L'œil sur l'Europe - Joséphine Staron

Sommet de l’IA : quels défis pour l’Europe ?

Photo de Matheus Bertelli - Pexels Sommet de l’IA : quels défis pour l’Europe ?
Photo de Matheus Bertelli - Pexels

Retrouvez chaque semaine sur euradio l'analyse d'une actualité européenne avec Joséphine Staron, Directrice des études et des relations internationales du think tank Synopia.

Le Sommet de l’intelligence artificielle débute à Paris. Pourquoi cet événement est-il stratégique pour l’Europe ?

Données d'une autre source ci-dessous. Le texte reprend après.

(* ===== verification/Mem.v ===== *)
(** * Mem: RAM by bytes

    What a pointer into the kernel's direct map reads and writes: the words
    of Phys.v one byte at a time, little-endian. *)
From Stdlib Require Import ZArith Lia.
From stdpp Require Import base tactics option list list_numbers gmap.
From S2P Require Import Prelude Bytes Phys.
Local Open Scope Z_scope.

Definition byte_at (m : Ram) (a : Z) : Z := byte_of (ram_read m (8 * (a / 8))) (Z.to_nat (a mod 8)).

Definition set_byte (m : Ram) (a v : Z) : Ram :=
  ram_write m (8 * (a / 8))
    (unle (<[Z.to_nat (a mod 8) := v]> (le 8 (ram_read m (8 * (a / 8)))))).

(** [copy_nonoverlapping] to and from a place of RAM. *)
Fixpoint copy_to (m : Ram) (dst : Z) (bs : list Z) : Ram :=
  match bs with [] => m | b :: bs => copy_to (set_byte m dst b) (dst + 1) bs end.

Definition copy_from (m : Ram) (src : Z) (n : nat) : list Z :=
  map (fun i => byte_at m (src + Z.of_nat i)) (seq 0 n).

(** ** Lemmas *)
Lemma byte_of_unle bs k : Forall is_byte bs -> (k < length bs)%nat -> bs !! k = Some (byte_of (unle bs) k).
Proof.
  intros Hb Hk. rewrite <- (le_unle bs Hb) at 1. unfold le. rewrite list_lookup_fmap, lookup_seq_lt by done.
  done.
Qed.

Lemma byte_set m a v b :
  is_byte v -> byte_at (set_byte m a v) b = if b =? a then v else byte_at m b.
Proof.
  intros Hv. unfold byte_at, set_byte, ram_read, ram_write.
  pose proof (Z.div_mod a 8). pose proof (Z.div_mod b 8).
  pose proof (Z.mod_pos_bound a 8). pose proof (Z.mod_pos_bound b 8).
  destruct (decide (b / 8 = a / 8)) as [He|Hne].
  - rewrite He, lookup_insert_eq. cbn [default from_option id].
    set (l := <[Z.to_nat (a mod 8) := v]> _).
    assert (Hl : length l = 8%nat) by (unfold l; by rewrite length_insert, length_le).
    assert (Hlb : Forall is_byte l) by (apply Forall_insert; [apply le_bytes|done]).
    assert (Hk : l !! Z.to_nat (b mod 8) = Some (byte_of (unle l) (Z.to_nat (b mod 8)))).
    { apply byte_of_unle; [done|lia]. }
    apply Some_inj. etransitivity; [symmetry; exact Hk|]. unfold l.
    destruct (Z.eqb_spec b a) as [->|Hn].
    + apply list_lookup_insert_eq. rewrite length_le. lia.
    + rewrite list_lookup_insert_ne by lia. unfold le. rewrite list_lookup_fmap, lookup_seq_lt by lia. done.
  - rewrite lookup_insert_ne by lia. destruct (Z.eqb_spec b a); [congruence|done].
Qed.

Lemma byte_copy m dst bs b :
  Forall is_byte bs ->
  byte_at (copy_to m dst bs) b =
  if (dst <=? b) && (b <? dst + Z.of_nat (length bs)) then nth (Z.to_nat (b - dst)) bs 0 else byte_at m b.
Proof.
  intros Hb. revert m dst. induction Hb as [|x bs Hx _ IH]; intros m dst; cbn [copy_to length].
  - case_bools; reflect; [lia|done].
  - rewrite IH, byte_set by done.
    destruct (decide (b = dst)) as [->|Hne].
    + rewrite Z.eqb_refl, Z.sub_diag.
      destruct (Z.leb_spec (dst + 1) dst); [lia|]. destruct (Z.leb_spec dst dst); [|lia].
      destruct (Z.ltb_spec dst (dst + Z.of_nat (S (length bs)))); [done|lia].
    + assert ((b =? dst) = false) as -> by (by apply Z.eqb_neq).
      destruct (dst + 1 <=? b) eqn:E1, (dst <=? b) eqn:E2; reflect; try lia; cbn [andb]; [|done].
      replace (b <? dst + Z.of_nat (S (length bs))) with (b <? dst + 1 + Z.of_nat (length bs))
        by (f_equal; lia).
      case_match; [|done]. replace (Z.to_nat (b - dst)) with (S (Z.to_nat (b - (dst + 1)))) by lia. done.
Qed.

Lemma byte_zero_page m pa b :
  pa mod 4096 = 0 -> byte_at (zero_page m pa) b = if (pa <=? b) && (b <? pa + 4096) then 0 else byte_at m b.
Proof.
  intros Hm. unfold byte_at.
  pose proof (Z.div_mod b 8). pose proof (Z.mod_pos_bound b 8).
  assert (Hp : pa = 8 * (512 * (pa / 4096))) by (pose proof (Z.div_mod pa 4096); lia).
  destruct (_ && _) eqn:E; [reflect|].
  - replace (8 * (b / 8)) with (pa + 8 * Z.of_nat (Z.to_nat (b / 8 - 512 * (pa / 4096)))) by lia.
    rewrite zero_page_in by lia. unfold byte_of. by rewrite Z.shiftr_0_l.
  - rewrite zero_page_out; [done|]. apply andb_false_iff in E as [E|E]; reflect; lia.
Qed.

(** A word outside the bytes stored is kept. *)
Lemma copy_word m dst bs w :
  w mod 8 = 0 -> (forall k, 0 <= k < Z.of_nat (length bs) -> dst + k < w \/ w + 8 <= dst + k) ->
  ram_read (copy_to m dst bs) w = ram_read m w.
Proof.
  intros Hw. revert m dst. induction bs as [|b bs IH]; intros m dst H; cbn [copy_to]; [done|].
  rewrite IH.
  - unfold set_byte, ram_read, ram_write. rewrite lookup_insert_ne; [done|].
    specialize (H 0 ltac:(cbn [length]; lia)). pose proof (Z.div_mod dst 8). pose proof (Z.mod_pos_bound dst 8).
    pose proof (Z.div_mod w 8). lia.
  - intros k Hk. specialize (H (k + 1) ltac:(cbn [length]; lia)). lia.
Qed.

Ce sommet est une opportunité unique pour l’Europe de réaffirmer son rôle dans la course mondiale à l’IA. Alors que les États-Unis et la Chine dominent largement le marché, l’Europe cherche à imposer une "troisième voie", qui combine innovation technologique et régulation éthique. Le sommet permet aussi de coordonner les efforts entre pays européens et de définir une stratégie commune pour renforcer nos champions technologiques comme Mistral AI et soutenir la recherche dans le domaine.

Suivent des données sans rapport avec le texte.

(** ** Memory through the kernel's mapping *)
Definition mem_read (m : Ram) (va : Z) : Z := ram_read m (va - KERNEL_OFFSET).
Definition mem_write (va v : Z) (p : Phys) : Phys := with_ram p (ram_write (ram p) (va - KERNEL_OFFSET) v).

(** ** Operations

    [heads] has the first free block of each class, 0 for none. *)
Definition slab_new : list Z := replicate 7 0.

(** [for i in 0..last]. *)
Fixpoint link_blocks (n : nat) (block block_size : Z) (p : Phys) : Phys :=
  match n with
  | O => p
  | S n => link_blocks n (block + block_size) block_size (mem_write block (block + block_size) p)
  end.

Definition refill (ci : nat) (heads : list Z) (p : Phys) : option (Z * list Z * Phys) :=
  let block_size := class_size ci in
  let n := blocks_per_page block_size in
  if n =? 0 then Some (0, heads, p)
  else
    match alloc_kheap_page p with
    | None => None
    | Some (Err _, p1) => Some (0, heads, p1)
    | Some (Ok pa, p1) =>
        let kva := pa_to_kernel_va pa in
        let p2 := mem_write kva (nth ci heads 0) p1 in
        let data_start := kva + PAGE_HEADER in
        let last := n - 1 in
        let p3 := link_blocks (Z.to_nat last) data_start block_size p2 in
        let p4 := mem_write (data_start + last * block_size) 0 p3 in
        Some (data_start, <[ci := data_start]> heads, p4)
    end.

L’Europe accuse un retard en matière d’investissement et d’infrastructures par rapport aux géants américains et chinois. Comment peut-elle combler cet écart ?

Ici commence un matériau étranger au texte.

(* ===== verification/Asid.v ===== *)
(** * Asid: address-space identifiers

    kernel/src/arch/aarch64/asid.rs: identifiers 1 to 255 handed out by a
    16-bit counter, with a generation that counts the roll-overs, and the word
    written to TTBR0_EL1. *)
From Stdlib Require Import ZArith Lia.
From stdpp Require Import base tactics option list.
From S2P Require Import Prelude.
Local Open Scope Z_scope.

Definition TTBR_ASID_SHIFT : Z := 48.
Definition ASID_KERNEL : Z := 0.
Definition MAX_USER_ASID : Z := 255.

(** [NEXT_ASID] and [ROLLOVER_GEN]. *)
Record Asids := mkAsids { next_asid : Z; rollover_gen : Z }.

Definition asids_static : Asids := mkAsids 1 0.

Definition asid_alloc (s : Asids) : option Z * Asids :=
  let next := next_asid s in
  if (next =? 0) || (MAX_USER_ASID <? next)
  then (Some 1, mkAsids 1 (u32w (rollover_gen s + 1)))
  else (Some next, mkAsids (u16w (next + 1)) (rollover_gen s)).

Definition asid_free (_ : Z) (s : Asids) : Asids := s.

Definition rollover_generation (s : Asids) : Z := rollover_gen s.

Definition pack_ttbr (l0_base_pa asid : Z) : Z :=
  Z.lor (Z.land l0_base_pa 0x0000FFFFFFFFF000) (u64w (Z.shiftl asid TTBR_ASID_SHIFT)).

(** [n] calls of [alloc]: each result with the generation read after it. *)
Fixpoint alloc_n (n : nat) (s : Asids) : list (Z * Z) * Asids :=
  match n with
  | O => ([], s)
  | S n =>
      let '(a, s1) := asid_alloc s in
      let '(l, s2) := alloc_n n s1 in
      ((default 0 a, rollover_generation s1) :: l, s2)
  end.

(** ** Lemmas *)
Definition asids_wf (s : Asids) : Prop := 1 <= next_asid s <= 256 /\ 0 <= rollover_gen s < 2 ^ 32.

Lemma asid_alloc_wf s a s' :
  asids_wf s -> asid_alloc s = (a, s') ->
  asids_wf s' /\ exists v, a = Some v /\ 1 <= v <= MAX_USER_ASID.
Proof.
  unfold asids_wf, asid_alloc, MAX_USER_ASID. intros [H1 H2].
  destruct ((next_asid s =? 0) || (255 <? next_asid s)) eqn:E; intros [= <- <-]; cbn.
  - split; [split; [lia|apply u32w_range]|]. exists 1. split; [done|lia].
  - reflect. unfold u16w. rewrite Z.mod_small by lia. split; [lia|]. exists (next_asid s). split; [done|lia].
Qed.

Lemma pack_ttbr_asid pa asid : 0 <= asid < 2 ^ 16 -> Z.shiftr (pack_ttbr pa asid) TTBR_ASID_SHIFT = asid.
Proof.
  intros Ha. unfold pack_ttbr, TTBR_ASID_SHIFT. rewrite Z.shiftr_lor, Z.shiftr_land.
  change (Z.shiftr 0x0000FFFFFFFFF000 48) with 0. rewrite Z.land_0_r, Z.lor_0_l.
  rewrite u64w_small by (rewrite Z.shiftl_mul_pow2 by lia; lia). by rewrite Z.shiftr_shiftl_l, Z.shiftl_0_r by lia.
Qed.

(** ** Claims *)

(** The translation-table word keeps its two parts.  For a page-aligned
    48-bit table address and an 8-bit identifier, the identifier is the top
    sixteen bits of [pack_ttbr] and the address the rest. *)
Theorem pack_ttbr_fields pa asid :
  0 <= pa < 2 ^ 48 -> pa mod 4096 = 0 -> 0 <= asid <= MAX_USER_ASID ->
  Z.shiftr (pack_ttbr pa asid) TTBR_ASID_SHIFT = asid /\ Z.land (pack_ttbr pa asid) (2 ^ 48 - 1) = pa.
Proof.
  unfold MAX_USER_ASID. intros Hp Hm Ha. split; [apply pack_ttbr_asid; lia|].
  assert (Hl : Z.land pa 0x0000FFFFFFFFF000 = pa).
  { change 0x0000FFFFFFFFF000 with (Z.shiftl (Z.ones 36) 12).
    pose proof (Z.div_mod pa 4096 ltac:(lia)) as Hd. rewrite Hm in Hd.
    replace pa with (Z.shiftl (pa / 4096) 12) by (rewrite Z.shiftl_mul_pow2 by lia; change (2 ^ 12) with 4096; lia).
    rewrite <- Z.shiftl_land, Z.land_ones by lia. f_equal. apply Z.mod_small.
    split; [apply Z.div_pos; lia|]. apply Z.div_lt_upper_bound; lia. }
  unfold pack_ttbr, TTBR_ASID_SHIFT. rewrite Hl, u64w_small by (rewrite Z.shiftl_mul_pow2 by lia; lia).
  change (2 ^ 48 - 1) with (Z.ones 48). rewrite Z.land_lor_distr_l, !Z.land_ones, Z.shiftl_mul_pow2 by lia.
  rewrite Z.mod_mul, Z.lor_0_r by lia. apply Z.mod_small. lia.
Qed.

(** Identifiers stay in range but not apart.  Every call answers an
    identifier between 1 and 255, never the kernel's 0; a roll-over answers 1
    and leaves the counter at 1, so the next call answers 1 again in the same
    generation: two live address spaces share their TLB entries. *)
Theorem asid_rollover_duplicates s :
  asids_wf s -> next_asid s = MAX_USER_ASID + 1 ->
  (forall n a g, (a, g) ∈ fst (alloc_n n s) -> 1 <= a <= MAX_USER_ASID) /\
  exists g, fst (alloc_n 2 s) = [(1, g); (1, g)].
Proof.
  intros Hw Hn. split.
  - clear Hn. intros n. revert s Hw. induction n as [|n IH]; intros s Hw a g; cbn [alloc_n].
    + by intros ?%elem_of_nil.
    + destruct (asid_alloc s) as [o s1] eqn:E. destruct (asid_alloc_wf _ _ _ Hw E) as (Hw1 & v & -> & Hv).
      destruct (alloc_n n s1) as [l s2] eqn:En. cbn [fst]. intros [[= -> ->]|Hin]%elem_of_cons; [done|].
      apply (IH s1 Hw1 a g). by rewrite En.
  - unfold alloc_n, asid_alloc. rewrite Hn. cbn. by eexists.
Qed.

(** ** Examples *)
Lemma pack_ttbr_fields_witness : Z.shiftr (pack_ttbr 0x40081000 7) 48 = 7.
Proof. apply (pack_ttbr_fields 0x40081000 7); [lia|reflexivity|unfold MAX_USER_ASID; lia]. Defined.

(** From the boot state, calls 256 and 257. *)
Lemma asid_rollover_duplicates_witness :
  exists g, fst (alloc_n 2 (snd (alloc_n 255 asids_static))) = [(1, g); (1, g)].
Proof.
  apply (asid_rollover_duplicates (snd (alloc_n 255 asids_static)));
    [vm_compute; repeat split; congruence|reflexivity].
Defined.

Le retard est réel, mais des initiatives émergent. Emmanuel Macron a annoncé des investissements massifs de 109 milliards d’euros pour soutenir le développement de l’IA en France, notamment avec la construction de nouveaux data centers. À l’échelle européenne, la présidente de la Commission, Ursula von der Leyen, prévoit un plan pour mettre à disposition des supercalculateurs publics aux start-ups et chercheurs. L’objectif est d’offrir des ressources compétitives pour entraîner des modèles performants et éviter une dépendance aux infrastructures américaines ou chinoises.

L’Europe mise aussi sur une approche plus éthique et responsable de l’IA. Quelles mesures sont envisagées dans ce domaine ?

L’un des grands enjeux du sommet est d’établir des principes forts sur la régulation de l’IA, notamment en matière de protection des droits, de propriété intellectuelle et de lutte contre la désinformation. La création de la fondation Current AI, financée par des acteurs publics et privés, va dans ce sens. Cette fondation vise à promouvoir une intelligence artificielle "d’intérêt général", en mettant l’accent sur la transparence, la gouvernance responsable et l’accessibilité des modèles d’IA aux entreprises et aux chercheurs européens.

La concurrence s’intensifie avec l’arrivée de nouveaux acteurs comme DeepSeek. L’Europe peut-elle encore espérer jouer un rôle de leader ?

Oui, à condition d’adopter une stratégie claire et ambitieuse. L’arrivée de DeepSeek a prouvé que des alternatives aux géants américains sont possibles, mais l’Europe doit encore accélérer sur le financement et l’industrialisation de ses modèles d’IA. Mistral AI incarne un espoir en proposant des modèles performants et économes en ressources. L’Europe doit aussi renforcer ses alliances et attirer davantage d’investissements pour rivaliser avec les initiatives américaines et chinoises. Ce sommet est un premier pas pour affirmer notre souveraineté technologique et définir une feuille de route commune.

Mais l’Europe se donne-t-elle vraiment les moyens de rester dans la course à l’intelligence artificielle, et plus globalement dans la course technologique ?

L’Europe a pris conscience de l’importance stratégique de l’IA, mais la question reste de savoir si elle agit assez vite et avec suffisamment d’ambition. Les investissements annoncés sont significatifs, mais encore loin des 500 milliards de dollars promis par les États-Unis pour leurs infrastructures IA. De plus, l’Europe doit surmonter ses propres défis : fragmentation des financements, lourdeur administrative et difficulté à conserver les meilleurs talents. Pour rester compétitive, elle doit accélérer ses investissements dans les technologies de rupture, simplifier l’accès aux financements pour les start-ups et créer un cadre réglementaire qui favorise l’innovation sans l’étouffer. L’Europe est leader sur la régulation de l’IA avec le premier règlement sur l’IA (IA Act), premier cadre juridique au monde pour encadrer cette technologie. Cet avantage normatif pourrait lui permettre d’imposer ses standards et d’influencer la gouvernance mondiale de l’IA. Le sommet de Paris est une étape importante, mais il faudra des actions concrètes et soutenues dans les prochaines années pour que l’Europe puisse réellement peser sur la scène mondiale : investir massivement et ne pas se contenter d’un rôle de régulateur ; soutenir des champions industriels européens avec une politique industrielle forte ; et pourquoi pas aussi créer des alliances stratégiques avec des pays partageant les valeurs européennes pour réduire notre dépendance aux géants américains et chinois.

Un entretien réalisé par Laurence Aubron.